Hay días en los que el alma ya no quiere seguir dando aire a quienes no quieren respirar, ni seguir sembrando en terrenos que se endurecieron por algo que aun no atisbo a saber. Días en los que se anhela, con una mezcla de dolor y verdad, ser un poco menos sensible, un poco menos vulnerable, un poco menos humano.
Pero no se puede.
Porque amar, como lo hace Dios, siempre deja una herida abierta. Una cruz que se lleva en silencio. Amar es morir poco a poco para que otros vivan, incluso cuando esos otros no lo notan o ya no están. Jesús también amó así: con ternura a los que lo traicionaron, con compasión a los que se alejaron, con fidelidad a los que no volvieron.

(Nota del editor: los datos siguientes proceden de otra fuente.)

(** A position the node saved is the position of an event it had sent. *)
Lemma saved_sent k p :
  kreach cfg c key dt old pos pub ms fl k →
  (Z.of_nat (length (d_sent (h_disp (k_loop k)))) < 2 ^ 64 - 1)%Z → p ∈ h_saves (k_loop k) →
  ∃ e, e ∈ d_sent (h_disp (k_loop k)) ∧ EvPosition e = p.
Proof.
  intros Hk Hlen Hp. pose proof (kreach_abs _ _ _ _ _ _ _ _ _ old_ok k Hk) as Ha.
  destruct (reach_saves c key dt pos pub ms fl (abs k) Ha Hlen p (or_introl Hp)) as [Hrep _].
  apply (reach_acked c key dt pos pub ms fl (abs k) p Ha) in Hrep.
  destruct (acked_pos_sent c key dt pos pub ms fl (abs k) p Ha Hrep) as (e&_&He&Heq&_). by exists e.
Qed.

(** A run that saved a position was one of the source's, from where it resolved. *)
Lemma saved_run w n p :
  mysql_node_reach w n → (Z.of_nat (length (node_events n)) < 2 ^ 64 - 1)%Z → p ∈ h_saves (k_loop (n_k n)) →
  ∃ start reg, resolveStart quote (src_cfg s) (env_status w) pos = Ok start ∧
    (source_out w) = r_out (run zone s (env_items w) (mkRun [] None (initTxn start) reg)) ∧
    node_events n `prefix_of` SourceLog.sent (run zone s (env_items w) (mkRun [] None (initTxn start) reg)).
Proof.
  intros Hr Hlen Hp. destruct (mysql_node_facts w n Hr) as [Hk Hpre].
  destruct (Start_cases zone quote s pos w) as [Hout|(start&reg&Hres&Hout)]; rewrite Hout in Hpre.
  - destruct (saved_sent _ p Hk Hlen Hp) as (e&He&_). exfalso.
    change (d_sent _) with (node_events n) in He.
    apply prefix_nil_inv in Hpre. rewrite Hpre in He. by apply elem_of_nil in He.
  - by exists start, reg.
Qed.

(** At-least-once delivery: let the node run the MySQL source over a stream of
    transactions into Kafka and be killed at any moment, between any two
    instructions of its goroutines, and let it restart from a position it had
    saved.  The position resolves to an executed set; every row event of the first
    run whose transaction is in that set, and so is not read again, is a record
    the Kafka client had acknowledged. *)
Theorem at_least_once (w : mysql_env W) (n : node) (s0 : gtids) (f : string) (o : Z)
    (gs : list segment) (status : result (string * string * Z)) (p : Position) :
  UseGTID (src_cfg s) = true →
  resolveStart quote (src_cfg s) (env_status w) pos = Ok (mkStart (Some s0) f o) →
  gs_wf s0 → gs_String s0 ≠ "" →
  items_events (env_items w) = stream_events gs → Forall seg_ok gs →
  NoDup (tx_gtid <$> stream_txns gs) →
  Forall (λ t, ¬ gs_In (tx_gtid t) s0) (stream_txns gs) →
  mysql_node_reach w n → (Z.of_nat (length (node_events n)) < 2 ^ 64 - 1)%Z →
  p ∈ h_saves (k_loop (n_k n)) →
  ∃ s', resolveStart quote (src_cfg s) status p = Ok (mkStart (Some s') "" 0) ∧
    ∀ e, e ∈ mjoin (source_out w) → gs_In (GTID (EvSource e)) s' → kafka_acked cfg (n_k n) (picked key e).
Proof.
  intros Hg Hst Hwf Hne Hit Hok Hnd Hfr Hr Hlen Hp.
  destruct (mysql_node_facts w n Hr) as [Hk _].
  destruct (saved_run w n p Hr Hlen Hp) as (start&reg&Hres&Hout&Hpre).
  assert (start = mkStart (Some s0) f o) as -> by congruence. rewrite Hout.
  eapply (restart_loses_nothing_in_kafka cfg zone quote c key dt old pos pub ms fl old_ok
    s s0 f o reg (env_items w) gs status (n_k n) p); done.
Qed.
End mysql.
(* ===== verification/Fleet.v ===== *)
(** * The manager and the pipelines it runs

    Server.v has the goroutines that run the hyperloops and what their callers see
    of them, Hyperloop.v has what runs inside one.  Here both run together: a
    goroutine enters [Run], the state is loaded from the hyperloop's store, the
    pipeline moves under the context the manager holds, and what it returns is what
    the goroutine decides on.  The manager alone is an abstraction of this machine;
    what it promises of a stop or a restart becomes a statement about events. *)

From S2P Require Import Prelude GoStd State Event Keys Channel Dispatcher Hyperloop Pipeline EndToEnd Server.

(** A run of [run] that ended. *)
Record past_run := mkPast {
  pr_go : nat;               (* the goroutine it ran on *)
  pr_from : Position;        (* what the store answered *)
  pr_end : hstate;           (* where it ended *)
  pr_ret : option goerr;
}.

(** One hyperloop: what its store holds, the run in progress, the counters of the
    [Hyperloop] object, which runs share. *)
Record pipe := mkPipe {
  pi_store : Position;
  pi_now : option (nat * Position * hstate);
  pi_published : Z;
  pi_lastms : Z;
  pi_failures : Z;
  pi_past : list past_run;   (* an observation *)
}.

Record fleet := mkFleet {
  f_mgr : mstate;
  f_pipes : gmap string pipe;
}.

Inductive flabel :=
  | FMgr (l : mlabel)                              (* the manager's moves, and its callers' *)
  | FEnter (id : string) (k : nat)                 (* [Run] is called *)
  | FLoad (id : string) (k : nat)                  (* [Store.Load] answers, [run] begins *)
  | FLoadErr (id : string) (k : nat) (e : goerr)   (* or fails *)
  | FLoop (id : string) (l : hlabel)               (* inside [run] *)
  | FReturn (id : string).                         (* [run] returns to the goroutine *)

Section fleet.
Context (pol : Policy) (cfg : string → Config) (key : string → NomiosEvent → string) (dt : Z → string).
(** What each store holds at first. *)
Context (stored : string → Position).

Definition pipe_of (f : fleet) (id : string) : pipe :=
  default (mkPipe (stored id) None 0 0 0 []) (f_pipes f !! id).

Definition set_pipe (f : fleet) (s : mstate) (id : string) (x : pipe) : fleet :=
  mkFleet s (<[id := x]> (f_pipes f)).

(** The moves of a goroutine that are not the pipeline's. *)
Definition outside (l : mlabel) : bool :=
  match l with MRun _ _ (GEnter | GStatus _ | GReturn _) => false | _ => true end.

(** A goroutine's context is cancelled. *)
Definition ctx_done (s : mstate) (id : string) (k : nat) : bool :=
  match m ← loops s !! id; m_runs m !! k with Some r => r_cancelled r | None => false end.

(** A run in progress that moved: its store is the hyperloop's, its status what
    [Status] answers. *)
Definition loop_moved (f : fleet) (id : string) (k : nat) (p : Position) (h h' : hstate) : option fleet :=
  let x := pipe_of f id in
  let x' := mkPipe (h_store h') (Some (k, p, h')) (pi_published x) (pi_lastms x) (pi_failures x) (pi_past x) in
  if decide (h_status h' = h_status h) then Some (set_pipe f (f_mgr f) id x')
  else s ← mstep pol (MRun id k (GStatus (h_status h'))) (f_mgr f); Some (set_pipe f s id x').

No es tonto el que ama con todo, aunque no reciba lo mismo. Tonto es el que olvida el valor de quien se da sin medida. Y aunque parezca que muchos se acostumbran a quedarse con todo, el cielo guarda el eco silencioso de cada misericordia. Porque en este mundo donde muchos solo toman, son pocos los que, todavía creen en dar.
Tal vez la pregunta no sea “¿cuándo dejaré de amar así?”, sino “¿cómo seguir amando sin morir por dentro?”.
La respuesta es una: volver siempre al Corazón de Cristo. Allí, donde se entiende el dolor de amar sin recibir. Allí, donde su entrega silenciosa se convierte en ofrenda fecunda. Allí, donde el amor no es debilidad, sino camino hacia la resurrección. Allí quiero estar.